Туристический Смоленск
1941 год, курсант Смоленской межобластной школы милиции НКВД СССР Василий Фёдорович Салмыгин.
Представляю первую часть письменных собственноручных воспоминаний бывшего курсанта Смоленской межобластной школы милиции, военного пенсионера майора в отставке Василия Фёдоровича Салмыгина.
Этот из его писем в мой адрес и в адрес Ф.И. Тоняева. Их датировка – 31 января 2000 года, а также 27 апреля, 20 августа и 20 ноября 2001 года. Обратный адрес: 620087, город Екатеринбург, улица Олега Кошевого, 36, квартира… Я всё важное склеил по принципу литературной записи. Итак:
- На службу в органы внутренних дел я поступил в 1939 году по рекомендации Отдела кадров УНКВД по Смоленской области. Я как раз в это время возвратился из рядов Красной Армии, а точнее – со срочной службы, которую проходил в войсках НКВД СССР. В общем, проблем никаких не возникло. Первая моя должность здесь – курсант Смоленской межобластной школы милиции.
Дальше – двухлетняя учёба. Но в связи с началом войны выпуска с одновременным производством в офицеры милиции не состоялось.
С началом войны все курсанты ежедневно несли патрульную службу в городе. Патрули были парными. В них назначались даже девушки-слушательницы.
В ночное время в обязанности патрульным вменялось выявление и задержание вражеских диверсантов, которые из ракетниц производили целеуказания вражеским бомбардировщикам.

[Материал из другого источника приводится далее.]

(* Shallow embedding of pkg/automationconfig/automation_config_builder.go:
   the automation-config Builder, its setters and Build. *)

From Stdlib Require Import ZArith NArith String List Bool Lia Ascii.
Import ListNotations.

Open Scope Z_scope.

(* ------------------------------------------------------------------ *)
(** * Go primitives *)

(** Go's [int] is 64 bits wide; [+] wraps around. *)
Definition int_wrap (z : Z) : Z := (z + 2 ^ 63) mod 2 ^ 64 - 2 ^ 63.

Definition int_add (a b : Z) : Z := int_wrap (a + b).

(** Decimal digits of a natural number, most significant first
    ([fmt]'s [%d] verb). *)
Fixpoint dec_digits (fuel : nat) (n : N) (acc : string) : string :=
  match fuel with
  | O => acc
  | S f =>
      let acc' := String (ascii_of_N (48 + N.modulo n 10)) acc in
      if N.eqb (N.div n 10) 0 then acc' else dec_digits f (N.div n 10) acc'
  end.

Definition N_to_dec (n : N) : string := dec_digits (S (N.size_nat n)) n EmptyString.

(** [fmt.Sprintf("%d", z)]. *)
Definition itoa (z : Z) : string :=
  if z <? 0 then ("-" ++ N_to_dec (Z.to_N (- z)))%string else N_to_dec (Z.to_N z).

(** Reading decimal digits back ([strconv.Atoi] on what [%d] prints for a
    non-negative number). *)
Definition digit_value (c : ascii) : N := N_of_ascii c - 48.

Fixpoint dec_value_aux (s : string) (a : N) : N :=
  match s with
  | EmptyString => a
  | String c s' => dec_value_aux s' (a * 10 + digit_value c)
  end.

Definition dec_value (s : string) : N := dec_value_aux s 0.

(** [0, 1, ..., n-1] as Go [int]s: the indices of [make([]T, n)]. *)
Definition indices (n : Z) : list Z := map Z.of_nat (seq 0 (Z.to_nat n)).

(* ------------------------------------------------------------------ *)
(** * Data model *)

Definition Topology := string.
Definition ReplicaSetTopology : Topology := "ReplicaSet"%string.

(** Modelled from the spec: the [SSLMode] type and its [SSLModeDisabled]
    constant live in automation_config.go, which is not part of the sources;
    the spec names the disabled mode "disabled" and uses "requireSSL". *)
Definition SSLMode := string.
Definition SSLModeDisabled : SSLMode := "disabled"%string.

(** Modelled from the spec: client-certificate mode of the agent's SSL block,
    default "Optional". *)
Definition ClientCertificateMode := string.
Definition ClientCertificateModeOptional : ClientCertificateMode := "Optional"%string.

(** Modelled from the spec: the TLS block of a process's network arguments
    ({mode, CA file, key file, allow-connections-without-certificate}). *)
Module MongoDBSSL.
Record t := mk {
  Mode : SSLMode;
  CAFile : string;
  PEMKeyFile : string;
  AllowConnectionsWithoutCertificate : bool
}.
(** The Go zero value [MongoDBSSL{}]: no TLS field set. *)
Definition zero : t := mk ""%string ""%string ""%string false.
End MongoDBSSL.

(** Modelled from the spec: network arguments of a process. *)
Module Net.
Record t := mk { SSL : MongoDBSSL.t }.
End Net.

(** Modelled from the spec: the process's command-line options
    (network arguments and the replica-set name). *)
Module Args26.
Record t := mk { Net : Net.t; ReplicaSetName : string }.
End Args26.

(** Modelled from the spec: one MongoDB server instance. *)
Module Process.
Record t := mk {
  Name : string;
  HostName : string;
  Version : string;
  FeatureCompatibilityVersion : string;
  Args26 : Args26.t
}.
Definition set_FeatureCompatibilityVersion (fcv : string) (p : t) : t :=
  mk (Name p) (HostName p) (Version p) fcv (Args26 p).
Definition set_SSL (ssl : MongoDBSSL.t) (p : t) : t :=
  mk (Name p) (HostName p) (Version p) (FeatureCompatibilityVersion p)
     (Args26.mk (Net.mk ssl) (Args26.ReplicaSetName (Args26 p))).
Definition SSL (p : t) : MongoDBSSL.t := Net.SSL (Args26.Net (Args26 p)).
End Process.

(** Modelled from the spec: a process's membership record, pairing a
    reference to the process (its name) with a numeric member id. *)
Module ReplicaSetMember.
Record t := mk { Id : Z; Host : string }.
End ReplicaSetMember.
(** [Math.random()] returns a number from 0 up to 1, 1 excluded. *)
Definition random_in_unit_interval (env : environment) : Prop :=
  forall w, (0 <= fst (Math_random env w) < 1)%Q.

Definition attribute_of (trait : Eyeball.trait) : attribute :=
  mkAttribute (Eyeball.name trait) (Eyeball.value trait).

End GalleryVocabulary.

Section AnimationVocabulary.
Import Gallery Browser.

(** No handle the page keeps, and no handle of a callback that waits, is
    above the identifier of the document. *)
Definition handles_known (sin cos : number -> number)
  (parseInt : string -> option Z)
  (p : page (Browser.environment sin cos parseInt)) : Prop :=
  let w : Browser.t := window p in
  Forall (fun h => (h <= identifier w)%Z) (animationLoops p)
  /\ Forall (fun c => (fst c <= identifier w)%Z) (callbacks w).

End AnimationVocabulary.

(* ================================================================== *)
(** * Properties                                                       *)
(* ================================================================== *)

Unset Implicit Arguments.

(** ** Numbers *)

Section NumberFacts.

Local Open Scope Q_scope.

Lemma add_correct (a b : number) : JS.add a b == a + b.
Proof. apply Qred_correct. Qed.

Lemma sub_correct (a b : number) : JS.sub a b == a - b.
Proof. apply Qred_correct. Qed.

Lemma mul_correct (a b : number) : JS.mul a b == a * b.
Proof. apply Qred_correct. Qed.

Lemma div_correct (a b : number) : JS.div a b == a / b.
Proof. apply Qred_correct. Qed.

Lemma ltb_lt (a b : number) : JS.ltb a b = true <-> a < b.
Proof.
  unfold JS.ltb. rewrite negb_true_iff, <- not_true_iff_false, Qle_bool_iff.
  split; [apply Qnot_le_lt | apply Qlt_not_le].
Qed.

Lemma ltb_ge (a b : number) : JS.ltb a b = false <-> b <= a.
Proof.
  unfold JS.ltb. rewrite negb_false_iff. apply Qle_bool_iff.
Qed.

Lemma floor_between (x : number) (lo hi : Z) :
  inject_Z lo <= x -> x < inject_Z (hi + 1) -> (lo <= JS.floor x <= hi)%Z.
Proof.
  intros Hlo Hhi. unfold JS.floor. split.
  - rewrite <- (Qfloor_Z lo). now apply Qfloor_resp_le.
  - assert (H : inject_Z (Qfloor x) < inject_Z (hi + 1))
      by (eapply Qle_lt_trans; [apply Qfloor_le | exact Hhi]).
    rewrite <- Zlt_Qlt in H. lia.
Qed.

End NumberFacts.

(** ** The random stream *)

Section StreamFacts.

Import SeededRandom.
Local Open Scope Q_scope.

Lemma next_state (r : t) :
  (0 <= seed r)%Z -> snd (next r) = mk (lcg (seed r)).
Proof.
  intros H. unfold next, lcg; cbn [snd]. f_equal.
  apply Z.rem_mod_nonneg; lia.
Qed.

Lemma lcg_range (state : Z) : (0 <= lcg state < 4294967296)%Z.
Proof. unfold lcg. apply Z.mod_pos_bound. lia. Qed.
(** The three files [_save_character] writes, in the order it writes them. *)
Definition character_files (character : Character.t) (content obsidian_content : string)
    (w : State) : gmap path string :=
  <[(obsidian_dir w, "characters", md (Character.character character)) := obsidian_content]>
  (<[(vscode_dir w, "characters", md (Character.character character))
       := content +:+ code_snippet character]>
  (<[(root_dir w, "characters", md (Character.character character)) := content]> (files w))).


(** The entries an example word must have to be rendered. *)
Definition word_keys : list string := ["word"; "pinyin"; "meaning"].

(** The console of [w'] is the console of [w] with more lines after it. *)
Definition prints_more (w w' : State) : Prop := ∃ out, stdout w' = stdout w ++ out.

(** The file [p] of the files [fs] decodes to the radical [radical]. *)
Definition radical_file (fs : gmap path string) (p : path) (radical : Radical.t) : Prop :=
  ∃ content, fs !! p = Some content ∧ parse_radical content = Ok (Some radical).

Definition character_file (fs : gmap path string) (p : path) (character : Character.t)
    : Prop :=
  ∃ content, fs !! p = Some content ∧ parse_character content = Ok (Some character).

(** What loading leaves alone and what it only extends. *)
Definition read_only (w w' : State) : Prop :=
  files w' = files w ∧ root_dir w' = root_dir w ∧ vscode_dir w' = vscode_dir w ∧
  obsidian_dir w' = obsidian_dir w ∧ grows w w' ∧ prints_more w w'.

(** The radicals a file of the list decodes to are stored. *)
Definition radical_loaded (p : path) (w : State) : Prop :=
  ∀ radical, radical_file (files w) p radical →
             dict_mem (Radical.character radical) (radicals w) = true.

Definition character_loaded (p : path) (w : State) : Prop :=
  ∀ character, character_file (files w) p character →
    dict_mem (Character.character character) (characters w) = true ∧
    ∀ radical, radical ∈ Character.radicals character →
               indexed (radical_index w) radical (Character.character character).

(** Where a stored radical comes from: it was there, or a file of the
    list holds it. *)
Definition radicals_from (fs : gmap path string) (old : dict string Radical.t)
    (l : list path) (w : State) : Prop :=
  files w = fs ∧
  ∀ key radical, dict_get (radicals w) key = Some radical →
    dict_get old key = Some radical ∨ ∃ p, p ∈ l ∧ radical_file fs p radical.

Definition characters_from (fs : gmap path string) (old : dict string Character.t)
    (l : list path) (w : State) : Prop :=
  files w = fs ∧
  ∀ key character, dict_get (characters w) key = Some character →
    dict_get old key = Some character ∨ ∃ p, p ∈ l ∧ character_file fs p character.

(** How many of the stored characters have the value [k] of the field [f]. *)
Definition tally (f : Character.t → Z) (k : Z) (w : State) : nat :=
  length (filter (λ char, f char = k) (dict_values (characters w))).


(** [c in s] for a character. *)
Fixpoint occurs (c : Ascii.ascii) (s : string) : bool :=
  match s with
  | EmptyString => false
  | String a s' => Ascii.eqb a c || occurs c s'
  end.

(** A text with no tab and no line break. *)
Definition clean (s : string) : Prop := occurs tab_char s = false ∧ occurs nl_char s = false.

(** A character, and a radical, whose texts are clean. *)
Definition clean_character (char : Character.t) : Prop :=
  clean (Character.character char) ∧ clean (Character.pinyin char) ∧
  clean (Character.mnemonic char) ∧ Forall clean (Character.meaning char) ∧
  Forall clean (Character.radicals char).

Definition clean_radical (radical : Radical.t) : Prop :=
  clean (Radical.character radical) ∧ clean (Radical.pinyin radical) ∧
  clean (Radical.meaning radical) ∧ clean (Radical.mnemonic radical).

(** The columns of the deck. *)
Definition header_fields : list string :=
  ["character"; "pinyin"; "meaning"; "mnemonic"; "radicals"; "strokes"].

Definition character_fields (char : Character.t) : list string :=
  [Character.character char; Character.pinyin char; Str.join ", " (Character.meaning char);
   Character.mnemonic char; Str.join ", " (Character.radicals char);
   Str.of_int (Character.strokes char)].

Definition radical_fields (radical : Radical.t) : list string :=
  [Radical.character radical; Radical.pinyin radical; Radical.meaning radical;
   Radical.mnemonic radical; ""; Str.of_int (Radical.strokes radical)].

(** The records of the deck, as lists of columns. *)
Definition deck_records (include_radicals : bool) (w : State) : list (list string) :=
  header_fields :: (character_fields <$> dict_values (characters w)) ++
  (if include_radicals then radical_fields <$> dict_values (radicals w) else []).

(** The text of some records, a line each. *)
Fixpoint records_text (records : list (list string)) : string :=
  match records with
  | [] => EmptyString
  | fields :: records' => Str.join tab fields +:+ Str.nl +:+ records_text records'
  end.

End further_notions.

(** * Properties *)

(** ** Strings *)

Lemma startswith_nil s : Str.startswith EmptyString s = true.
Proof. by destruct s. Qed.

Lemma startswith_refl s : Str.startswith s s = true.
Proof.
  induction s as [|a s IH]; [done|].
  unfold Str.startswith in *. simpl. by destruct (Ascii.ascii_dec a a).
Qed.

Lemma contains_nil s : Str.contains EmptyString s = true.
Proof. destruct s; cbn [Str.contains]; by rewrite ?startswith_nil. Qed.

Lemma contains_refl s : Str.contains s s = true.
Proof. destruct s; [done|]. cbn [Str.contains]. by rewrite startswith_refl. Qed.

(** ** Dicts *)

Section dict_facts.
Context {K V : Type} `{EqDecision K}.
Implicit Types (d : dict K V) (k : K) (v : V).

Lemma dict_mem_true k d : dict_mem k d = true ↔ is_Some (dict_get d k).
Proof.
  unfold dict_mem, is_Some. destruct (dict_get d k); naive_solver.
Qed.

Lemma dict_mem_false k d : dict_mem k d = false ↔ dict_get d k = None.
Proof. unfold dict_mem. by destruct (dict_get d k). Qed.

Lemma dict_get_set_eq k v d : dict_get (dict_set k v d) k = Some v.
Proof.
  induction d as [|[k' v'] d IH]; simpl.
  - by rewrite decide_True.
  - destruct (decide (k = k')) as [->|Hne]; simpl.
    + by rewrite decide_True.
    + by rewrite decide_False.
Qed.

Lemma dict_get_set_ne k k' v d :
  k ≠ k' → dict_get (dict_set k v d) k' = dict_get d k'.
Proof.
  intros Hne. induction d as [|[k0 v0] d IH]; simpl.
  - by rewrite decide_False.
  - destruct (decide (k = k0)) as [->|Hk]; simpl.
    + by rewrite !decide_False.
    + by rewrite IH.
Qed.

Lemma dict_get_None k d : dict_get d k = None ↔ k ∉ dict_keys d.
Proof.
  unfold dict_keys. induction d as [|[k' v'] d IH]; simpl.
  - split; [intros _; apply not_elem_of_nil | done].
  - rewrite not_elem_of_cons. destruct (decide (k = k')) as [->|Hne].
    + split; [done | by intros [? _]].
    + rewrite IH. naive_solver.
Qed.

Lemma dict_get_elem_of k v d : dict_get d k = Some v → (k, v) ∈ d.
Proof.
  induction d as [|[k' v'] d IH]; simpl; [done|].
  destruct (decide (k = k')) as [->|Hne].
  - intros [= ->]. apply elem_of_cons; by left.
  - intros Hg. apply elem_of_cons; right; auto.
Qed.

Lemma dict_elem_of_get k v d : dict_wf d → (k, v) ∈ d → dict_get d k = Some v.
Proof.
  unfold dict_wf, dict_keys.
  induction d as [|[k' v'] d IH]; simpl; [by intros _ ?%elem_of_nil|].
  rewrite NoDup_cons. intros [Hk Hnd] [[= -> ->]|Hin]%elem_of_cons.
  - by rewrite decide_True.
  - rewrite decide_False; [auto|].
    intros ->. apply Hk. apply list_elem_of_fmap. by exists (k', v).
Qed.

(** A new key goes last; an existing one is replaced where it stands. *)
Lemma dict_set_fresh k v d : dict_get d k = None → dict_set k v d = d ++ [(k, v)].
Proof.
  induction d as [|[k' v'] d IH]; simpl; [done|].
  destruct (decide (k = k')); [done|]. intros Hg. by rewrite IH.
Qed.

Lemma dict_keys_set_present k v d :
  is_Some (dict_get d k) → dict_keys (dict_set k v d) = dict_keys d.
Proof.
  unfold dict_keys. induction d as [|[k' v'] d IH]; simpl; [by intros [? ?]|].
  destruct (decide (k = k')) as [->|Hne]; simpl; [done|].
  intros Hs. f_equal. by apply IH.
Qed.

Lemma dict_wf_set k v d : dict_wf d → dict_wf (dict_set k v d).
Proof.
  intros Hwf. destruct (dict_get d k) as [v0|] eqn:Hg.
  - unfold dict_wf. by rewrite dict_keys_set_present.
  - rewrite dict_set_fresh by done. unfold dict_wf, dict_keys in *.
    rewrite fmap_app. simpl. apply NoDup_app. split_and!; [done| |apply NoDup_singleton].
    intros x Hx ->%list_elem_of_singleton. by apply dict_get_None in Hg.
Qed.
End dict_facts.

(** ** The monad *)

Lemma bind_ok {A B} (m : M A) (f : A → M B) w w' a :
  m w = (w', Ok a) → (m ≫= f) w = f a w'.
Proof. intros Hm. unfold mbind, M_bind. by rewrite Hm. Qed.

Lemma bind_raise {A B} (m : M A) (f : A → M B) w w' e :
  m w = (w', Raise e) → (m ≫= f) w = (w', Raise e).
Proof. intros Hm. unfold mbind, M_bind. by rewrite Hm. Qed.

Курсантское подразделение, в которое я входил, к каким-либо фортификационным работам в Смоленске или на его окраинах не привлекалось.
4 июля 1941 года я в группе из одиннадцати курсантов был послан для несения караульной службы по охране Смоленского льнокомбината.
Расположились на втором этаже одного из производственных зданий. Там оказалось подходящее под «караулку» помещение.
В 23.35 над городом появились немецкие бомбардировщики. Их целью и стал льнокомбинат. Разрывы бомб застали нас за ужином. Тут же погас свет. В темноте бросились к выходу. Вдруг очередной взрыв и первая безвозвратная потеря – осколком был убит курсант Дудников.
Когда выбежали на улицу, то устремились в палисадник, разбитый у проходной. Я бежал последним. Приближающейся вой летящей прямо на нас бомбы заставил броситься на землю. Взрыв накрыл меня слоем земли, пыли и щебёнки. В себя пришёл от стона. Протянул руку и нащупал рядом с собой раненого в спину курсанта Панфилова.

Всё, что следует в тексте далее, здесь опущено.